Items listed in a dataset
•••

(** In row mode (an argument starting with -s or --select, one starting
    with -r or --row_id, none starting with --daily, -f or --flag) a
    successful parse has a row, a year and a service period, all set. *)
Theorem row_mode_parse_values (args : list string) (ns : namespace) :
  _parse_cl_args args = ParseOk ns ->
  pre_daily args = false -> pre_query args = true -> pre_row args = true ->
  pre_flag args = false ->
  (ns_get ns "row" = VEmptyList \/ exists r, ns_get ns "row" = VInt r) /\
  (ns_get ns "year" = VEmptyList \/
   exists y, 1 <= y <= 9999 /\ ns_get ns "year" = VDate (PyDate (ymd2ord y 1 1) true)) /\
  (ns_get ns "service_period" = VEmptyList \/ ns_get ns "service_period" = VInt 1 \/
   ns_get ns "service_period" = VInt 2 \/ ns_get ns "service_period" = VInt 3).
Proof.
  intros Hp Hd Hq Hr Hf.
  destruct (parse_cl_args_values args ns Hp) as [Hv Hreq].
  assert (Hrv := Hv "row" ltac:(unfold arg_value_ok; simpl; left; reflexivity)).
  assert (Hyv := Hv "year" ltac:(unfold arg_value_ok; simpl; left; reflexivity)).
  assert (Hpv := Hv "service_period" ltac:(unfold arg_value_ok; simpl; left; reflexivity)).
  unfold arg_value_ok in Hrv, Hyv, Hpv. simpl in Hrv, Hyv, Hpv.
  assert (Hreq' : forall d, required_of args d = true -> ns_get ns d <> VNone) by exact Hreq.
  unfold required_of, _create_parser in Hreq'. rewrite Hd, Hq, Hr, Hf in Hreq'.
  simpl in Hreq'.
  assert (H1 := Hreq' "row" eq_refl).
  assert (H2 := Hreq' "year" eq_refl).
  assert (H3 := Hreq' "service_period" eq_refl).
  destruct Hrv as [E|E]; [contradiction|].
  destruct Hyv as [E'|E']; [contradiction|].
  destruct Hpv as [E''|E'']; [contradiction|].
  auto.
Qed.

•••

▶ PROBLEM DETAILS:
Reproduce precisely, and with no line left out, each line from the top of the entries through the line that carries "assert (H2 := Hreq'".

▶ RESPONSE TO THIS TASK:
(** In row mode (an argument starting with -s or --select, one starting
    with -r or --row_id, none starting with --daily, -f or --flag) a
    successful parse has a row, a year and a service period, all set. *)
Theorem row_mode_parse_values (args : list string) (ns : namespace) :
  _parse_cl_args args = ParseOk ns ->
  pre_daily args = false -> pre_query args = true -> pre_row args = true ->
  pre_flag args = false ->
  (ns_get ns "row" = VEmptyList \/ exists r, ns_get ns "row" = VInt r) /\
  (ns_get ns "year" = VEmptyList \/
   exists y, 1 <= y <= 9999 /\ ns_get ns "year" = VDate (PyDate (ymd2ord y 1 1) true)) /\
  (ns_get ns "service_period" = VEmptyList \/ ns_get ns "service_period" = VInt 1 \/
   ns_get ns "service_period" = VInt 2 \/ ns_get ns "service_period" = VInt 3).
Proof.
  intros Hp Hd Hq Hr Hf.
  destruct (parse_cl_args_values args ns Hp) as [Hv Hreq].
  assert (Hrv := Hv "row" ltac:(unfold arg_value_ok; simpl; left; reflexivity)).
  assert (Hyv := Hv "year" ltac:(unfold arg_value_ok; simpl; left; reflexivity)).
  assert (Hpv := Hv "service_period" ltac:(unfold arg_value_ok; simpl; left; reflexivity)).
  unfold arg_value_ok in Hrv, Hyv, Hpv. simpl in Hrv, Hyv, Hpv.
  assert (Hreq' : forall d, required_of args d = true -> ns_get ns d <> VNone) by exact Hreq.
  unfold required_of, _create_parser in Hreq'. rewrite Hd, Hq, Hr, Hf in Hreq'.
  simpl in Hreq'.
  assert (H1 := Hreq' "row" eq_refl).
  assert (H2 := Hreq' "year" eq_refl).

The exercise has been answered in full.